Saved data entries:

○ ○ ○

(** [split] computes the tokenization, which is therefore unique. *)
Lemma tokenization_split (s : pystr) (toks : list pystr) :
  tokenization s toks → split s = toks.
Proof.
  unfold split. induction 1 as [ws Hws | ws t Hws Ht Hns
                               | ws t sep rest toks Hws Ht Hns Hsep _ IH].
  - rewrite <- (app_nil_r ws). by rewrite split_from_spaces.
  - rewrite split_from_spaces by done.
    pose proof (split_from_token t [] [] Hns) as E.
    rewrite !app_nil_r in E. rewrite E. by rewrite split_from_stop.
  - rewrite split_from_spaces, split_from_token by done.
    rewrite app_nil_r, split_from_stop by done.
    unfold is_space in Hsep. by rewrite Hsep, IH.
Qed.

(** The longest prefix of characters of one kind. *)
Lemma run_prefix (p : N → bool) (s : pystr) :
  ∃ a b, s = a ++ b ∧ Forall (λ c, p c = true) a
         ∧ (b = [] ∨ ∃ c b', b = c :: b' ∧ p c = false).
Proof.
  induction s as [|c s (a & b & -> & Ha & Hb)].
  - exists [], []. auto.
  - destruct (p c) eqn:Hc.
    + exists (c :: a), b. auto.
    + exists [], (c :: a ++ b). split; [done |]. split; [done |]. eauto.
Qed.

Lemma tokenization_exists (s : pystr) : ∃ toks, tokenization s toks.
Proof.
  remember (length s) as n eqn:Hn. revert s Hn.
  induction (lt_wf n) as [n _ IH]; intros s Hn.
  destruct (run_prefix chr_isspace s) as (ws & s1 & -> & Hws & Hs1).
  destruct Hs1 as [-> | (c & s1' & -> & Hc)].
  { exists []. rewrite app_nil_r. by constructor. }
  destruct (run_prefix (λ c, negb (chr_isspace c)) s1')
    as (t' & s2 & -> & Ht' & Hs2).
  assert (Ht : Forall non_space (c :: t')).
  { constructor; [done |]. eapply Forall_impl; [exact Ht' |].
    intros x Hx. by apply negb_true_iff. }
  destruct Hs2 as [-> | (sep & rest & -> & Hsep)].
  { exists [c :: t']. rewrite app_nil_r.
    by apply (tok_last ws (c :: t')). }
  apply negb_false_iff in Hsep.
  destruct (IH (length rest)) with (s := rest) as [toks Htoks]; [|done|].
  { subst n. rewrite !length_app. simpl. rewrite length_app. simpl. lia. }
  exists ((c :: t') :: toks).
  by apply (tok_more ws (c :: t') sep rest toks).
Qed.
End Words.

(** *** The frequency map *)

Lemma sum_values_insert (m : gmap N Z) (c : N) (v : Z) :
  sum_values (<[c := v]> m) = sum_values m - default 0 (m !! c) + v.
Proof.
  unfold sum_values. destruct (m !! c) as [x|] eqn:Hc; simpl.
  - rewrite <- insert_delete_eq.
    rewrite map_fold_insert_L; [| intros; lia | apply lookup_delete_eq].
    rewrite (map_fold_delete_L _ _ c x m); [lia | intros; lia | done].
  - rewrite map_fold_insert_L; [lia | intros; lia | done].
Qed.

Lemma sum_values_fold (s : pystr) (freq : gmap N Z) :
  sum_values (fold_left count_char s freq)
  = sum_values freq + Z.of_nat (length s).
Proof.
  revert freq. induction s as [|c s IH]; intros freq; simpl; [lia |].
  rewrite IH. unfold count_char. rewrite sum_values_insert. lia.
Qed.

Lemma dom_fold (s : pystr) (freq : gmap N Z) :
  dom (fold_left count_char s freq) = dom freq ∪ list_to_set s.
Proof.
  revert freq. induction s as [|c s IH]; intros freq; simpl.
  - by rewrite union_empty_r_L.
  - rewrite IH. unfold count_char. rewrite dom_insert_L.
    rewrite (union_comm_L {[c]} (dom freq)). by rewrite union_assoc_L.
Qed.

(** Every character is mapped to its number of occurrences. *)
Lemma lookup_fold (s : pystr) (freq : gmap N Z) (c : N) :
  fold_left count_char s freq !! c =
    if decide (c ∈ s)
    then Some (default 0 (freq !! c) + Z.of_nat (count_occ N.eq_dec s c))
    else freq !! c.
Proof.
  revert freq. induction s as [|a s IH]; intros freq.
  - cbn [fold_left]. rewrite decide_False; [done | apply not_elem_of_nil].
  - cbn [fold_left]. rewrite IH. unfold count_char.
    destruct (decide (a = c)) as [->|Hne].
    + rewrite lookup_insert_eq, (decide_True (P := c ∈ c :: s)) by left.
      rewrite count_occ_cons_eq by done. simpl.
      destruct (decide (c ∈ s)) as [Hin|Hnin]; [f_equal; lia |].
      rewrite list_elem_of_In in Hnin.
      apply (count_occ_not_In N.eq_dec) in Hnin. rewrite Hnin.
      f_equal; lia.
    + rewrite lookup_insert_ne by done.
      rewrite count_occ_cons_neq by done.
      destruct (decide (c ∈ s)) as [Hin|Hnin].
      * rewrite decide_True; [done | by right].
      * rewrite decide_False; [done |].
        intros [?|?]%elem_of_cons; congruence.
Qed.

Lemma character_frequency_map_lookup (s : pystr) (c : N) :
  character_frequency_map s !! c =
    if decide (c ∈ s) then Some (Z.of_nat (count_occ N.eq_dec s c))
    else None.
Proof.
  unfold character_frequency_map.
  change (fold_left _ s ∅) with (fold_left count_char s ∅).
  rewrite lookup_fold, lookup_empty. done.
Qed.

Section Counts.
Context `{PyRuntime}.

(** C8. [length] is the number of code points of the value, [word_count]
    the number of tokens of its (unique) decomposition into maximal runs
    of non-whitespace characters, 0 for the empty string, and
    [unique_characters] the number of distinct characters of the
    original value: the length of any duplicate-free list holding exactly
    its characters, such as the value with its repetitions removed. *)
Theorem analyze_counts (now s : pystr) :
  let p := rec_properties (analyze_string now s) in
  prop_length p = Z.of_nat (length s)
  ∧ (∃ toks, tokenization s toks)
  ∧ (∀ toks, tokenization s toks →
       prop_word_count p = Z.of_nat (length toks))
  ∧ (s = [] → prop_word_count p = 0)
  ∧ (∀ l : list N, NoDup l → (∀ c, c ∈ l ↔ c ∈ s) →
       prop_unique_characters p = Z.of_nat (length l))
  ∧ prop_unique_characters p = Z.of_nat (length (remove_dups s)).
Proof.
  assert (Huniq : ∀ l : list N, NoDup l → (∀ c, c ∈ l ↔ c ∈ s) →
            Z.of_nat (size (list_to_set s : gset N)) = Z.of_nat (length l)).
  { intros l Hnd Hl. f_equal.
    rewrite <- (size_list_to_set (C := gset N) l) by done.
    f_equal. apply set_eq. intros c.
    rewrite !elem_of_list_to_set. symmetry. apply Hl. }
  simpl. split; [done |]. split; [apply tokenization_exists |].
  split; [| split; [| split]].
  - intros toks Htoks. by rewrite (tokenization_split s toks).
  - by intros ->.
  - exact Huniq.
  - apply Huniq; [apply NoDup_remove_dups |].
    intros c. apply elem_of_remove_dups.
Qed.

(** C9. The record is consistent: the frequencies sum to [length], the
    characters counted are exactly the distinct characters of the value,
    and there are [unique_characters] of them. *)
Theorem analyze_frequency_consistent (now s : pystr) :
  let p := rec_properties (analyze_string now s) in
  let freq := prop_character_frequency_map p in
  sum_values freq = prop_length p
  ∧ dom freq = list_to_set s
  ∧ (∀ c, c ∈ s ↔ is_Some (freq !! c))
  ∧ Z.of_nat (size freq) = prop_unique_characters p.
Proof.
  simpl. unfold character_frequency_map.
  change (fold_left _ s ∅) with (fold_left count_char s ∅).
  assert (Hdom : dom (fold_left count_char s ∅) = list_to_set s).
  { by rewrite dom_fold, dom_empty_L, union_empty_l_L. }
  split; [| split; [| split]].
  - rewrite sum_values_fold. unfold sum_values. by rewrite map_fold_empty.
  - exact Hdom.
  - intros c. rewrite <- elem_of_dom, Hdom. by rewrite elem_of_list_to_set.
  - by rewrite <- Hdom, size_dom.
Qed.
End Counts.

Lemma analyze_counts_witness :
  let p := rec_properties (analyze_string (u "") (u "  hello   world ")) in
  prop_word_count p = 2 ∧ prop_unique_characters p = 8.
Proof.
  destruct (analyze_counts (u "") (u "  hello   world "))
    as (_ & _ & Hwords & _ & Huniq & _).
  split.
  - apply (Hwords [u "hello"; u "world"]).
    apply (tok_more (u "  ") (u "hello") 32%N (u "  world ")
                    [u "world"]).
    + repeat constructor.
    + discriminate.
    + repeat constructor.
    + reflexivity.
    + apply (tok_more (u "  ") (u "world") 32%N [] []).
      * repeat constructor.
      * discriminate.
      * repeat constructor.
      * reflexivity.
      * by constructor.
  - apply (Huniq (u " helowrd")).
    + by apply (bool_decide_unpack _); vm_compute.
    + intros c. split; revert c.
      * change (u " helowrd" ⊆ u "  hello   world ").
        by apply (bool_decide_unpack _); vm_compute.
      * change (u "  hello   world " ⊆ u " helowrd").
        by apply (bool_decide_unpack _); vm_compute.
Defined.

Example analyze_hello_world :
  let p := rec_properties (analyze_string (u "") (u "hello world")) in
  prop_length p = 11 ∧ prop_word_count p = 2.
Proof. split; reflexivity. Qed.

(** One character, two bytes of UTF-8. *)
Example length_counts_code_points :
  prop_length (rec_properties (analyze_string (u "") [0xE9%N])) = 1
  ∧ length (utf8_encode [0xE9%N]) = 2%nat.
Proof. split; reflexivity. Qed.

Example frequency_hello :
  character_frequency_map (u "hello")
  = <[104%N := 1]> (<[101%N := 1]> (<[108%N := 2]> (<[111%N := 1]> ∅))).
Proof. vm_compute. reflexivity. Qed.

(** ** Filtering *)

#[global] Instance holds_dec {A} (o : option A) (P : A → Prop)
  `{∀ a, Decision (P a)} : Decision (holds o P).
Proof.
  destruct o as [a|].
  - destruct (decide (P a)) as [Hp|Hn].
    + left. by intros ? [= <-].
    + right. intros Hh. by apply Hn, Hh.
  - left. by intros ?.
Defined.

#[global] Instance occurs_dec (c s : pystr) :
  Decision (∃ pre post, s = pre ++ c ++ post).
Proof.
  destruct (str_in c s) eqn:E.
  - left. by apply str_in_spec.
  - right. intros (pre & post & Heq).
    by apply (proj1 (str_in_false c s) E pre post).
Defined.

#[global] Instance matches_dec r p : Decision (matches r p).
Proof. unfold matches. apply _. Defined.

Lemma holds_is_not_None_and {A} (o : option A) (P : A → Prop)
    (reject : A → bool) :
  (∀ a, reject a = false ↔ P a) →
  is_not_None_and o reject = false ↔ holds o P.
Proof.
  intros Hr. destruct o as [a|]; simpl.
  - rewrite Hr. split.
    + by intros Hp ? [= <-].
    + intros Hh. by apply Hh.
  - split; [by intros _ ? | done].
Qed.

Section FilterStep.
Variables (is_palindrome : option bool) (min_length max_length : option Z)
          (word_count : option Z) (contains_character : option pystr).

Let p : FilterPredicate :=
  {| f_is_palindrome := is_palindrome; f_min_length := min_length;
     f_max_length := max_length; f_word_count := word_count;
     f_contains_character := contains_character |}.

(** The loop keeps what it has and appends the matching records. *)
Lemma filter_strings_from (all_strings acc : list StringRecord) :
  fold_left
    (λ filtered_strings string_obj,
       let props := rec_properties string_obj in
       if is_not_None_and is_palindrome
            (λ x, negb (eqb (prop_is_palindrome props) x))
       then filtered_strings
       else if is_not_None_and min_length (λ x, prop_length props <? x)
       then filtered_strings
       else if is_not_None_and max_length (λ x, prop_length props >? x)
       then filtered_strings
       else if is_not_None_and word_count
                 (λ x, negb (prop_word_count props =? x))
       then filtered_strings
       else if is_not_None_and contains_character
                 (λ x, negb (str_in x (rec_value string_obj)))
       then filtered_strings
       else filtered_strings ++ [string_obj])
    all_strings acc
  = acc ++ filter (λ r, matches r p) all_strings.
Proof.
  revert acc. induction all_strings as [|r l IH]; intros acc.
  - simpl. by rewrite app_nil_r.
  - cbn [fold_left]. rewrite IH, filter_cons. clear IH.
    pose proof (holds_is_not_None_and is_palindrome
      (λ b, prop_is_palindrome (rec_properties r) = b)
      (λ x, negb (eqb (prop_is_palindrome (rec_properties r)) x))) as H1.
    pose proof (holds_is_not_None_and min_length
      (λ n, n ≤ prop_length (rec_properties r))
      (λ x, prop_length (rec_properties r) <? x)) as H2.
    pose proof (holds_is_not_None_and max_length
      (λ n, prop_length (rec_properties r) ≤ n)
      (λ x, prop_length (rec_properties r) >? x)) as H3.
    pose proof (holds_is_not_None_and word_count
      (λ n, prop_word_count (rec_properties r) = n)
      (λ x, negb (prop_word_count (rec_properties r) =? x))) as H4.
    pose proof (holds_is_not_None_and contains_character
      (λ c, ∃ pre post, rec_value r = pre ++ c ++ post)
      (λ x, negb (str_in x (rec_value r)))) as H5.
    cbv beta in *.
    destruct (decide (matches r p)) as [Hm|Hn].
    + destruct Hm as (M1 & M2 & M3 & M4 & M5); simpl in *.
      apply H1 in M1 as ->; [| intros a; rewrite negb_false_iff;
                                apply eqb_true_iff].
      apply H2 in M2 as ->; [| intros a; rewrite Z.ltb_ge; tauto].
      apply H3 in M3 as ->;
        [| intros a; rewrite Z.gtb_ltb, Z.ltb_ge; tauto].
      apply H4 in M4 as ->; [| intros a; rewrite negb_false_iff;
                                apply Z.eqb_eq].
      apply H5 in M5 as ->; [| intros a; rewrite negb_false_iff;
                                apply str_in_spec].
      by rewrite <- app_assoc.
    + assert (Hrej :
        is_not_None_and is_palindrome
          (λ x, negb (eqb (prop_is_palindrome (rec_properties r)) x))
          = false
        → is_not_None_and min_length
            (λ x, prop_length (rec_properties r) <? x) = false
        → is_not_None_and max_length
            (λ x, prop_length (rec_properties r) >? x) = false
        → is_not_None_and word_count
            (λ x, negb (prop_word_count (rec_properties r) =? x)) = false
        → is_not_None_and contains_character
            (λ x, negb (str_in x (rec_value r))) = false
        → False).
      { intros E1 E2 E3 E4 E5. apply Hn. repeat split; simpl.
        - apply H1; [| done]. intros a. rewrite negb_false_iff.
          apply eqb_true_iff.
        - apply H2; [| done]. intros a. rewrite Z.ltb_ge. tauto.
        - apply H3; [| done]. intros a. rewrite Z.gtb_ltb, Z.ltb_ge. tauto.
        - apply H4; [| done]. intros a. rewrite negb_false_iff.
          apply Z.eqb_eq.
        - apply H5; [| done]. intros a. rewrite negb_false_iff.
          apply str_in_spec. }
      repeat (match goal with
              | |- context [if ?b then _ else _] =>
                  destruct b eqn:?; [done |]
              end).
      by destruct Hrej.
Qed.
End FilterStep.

○ ○ ○

[Required work]:
From the records above, copy only the lines starting with the line that holds "(word_count : option" and going on through the line that holds "(λ x, prop_length (rec_properties r) <? x))", exactly as written.

[The answer]:
          (word_count : option Z) (contains_character : option pystr).

Let p : FilterPredicate :=
  {| f_is_palindrome := is_palindrome; f_min_length := min_length;
     f_max_length := max_length; f_word_count := word_count;
     f_contains_character := contains_character |}.

(** The loop keeps what it has and appends the matching records. *)
Lemma filter_strings_from (all_strings acc : list StringRecord) :
  fold_left
    (λ filtered_strings string_obj,
       let props := rec_properties string_obj in
       if is_not_None_and is_palindrome
            (λ x, negb (eqb (prop_is_palindrome props) x))
       then filtered_strings
       else if is_not_None_and min_length (λ x, prop_length props <? x)
       then filtered_strings
       else if is_not_None_and max_length (λ x, prop_length props >? x)
       then filtered_strings
       else if is_not_None_and word_count
                 (λ x, negb (prop_word_count props =? x))
       then filtered_strings
       else if is_not_None_and contains_character
                 (λ x, negb (str_in x (rec_value string_obj)))
       then filtered_strings
       else filtered_strings ++ [string_obj])
    all_strings acc
  = acc ++ filter (λ r, matches r p) all_strings.
Proof.
  revert acc. induction all_strings as [|r l IH]; intros acc.
  - simpl. by rewrite app_nil_r.
  - cbn [fold_left]. rewrite IH, filter_cons. clear IH.
    pose proof (holds_is_not_None_and is_palindrome
      (λ b, prop_is_palindrome (rec_properties r) = b)
      (λ x, negb (eqb (prop_is_palindrome (rec_properties r)) x))) as H1.
    pose proof (holds_is_not_None_and min_length
      (λ n, n ≤ prop_length (rec_properties r))
      (λ x, prop_length (rec_properties r) <? x)) as H2.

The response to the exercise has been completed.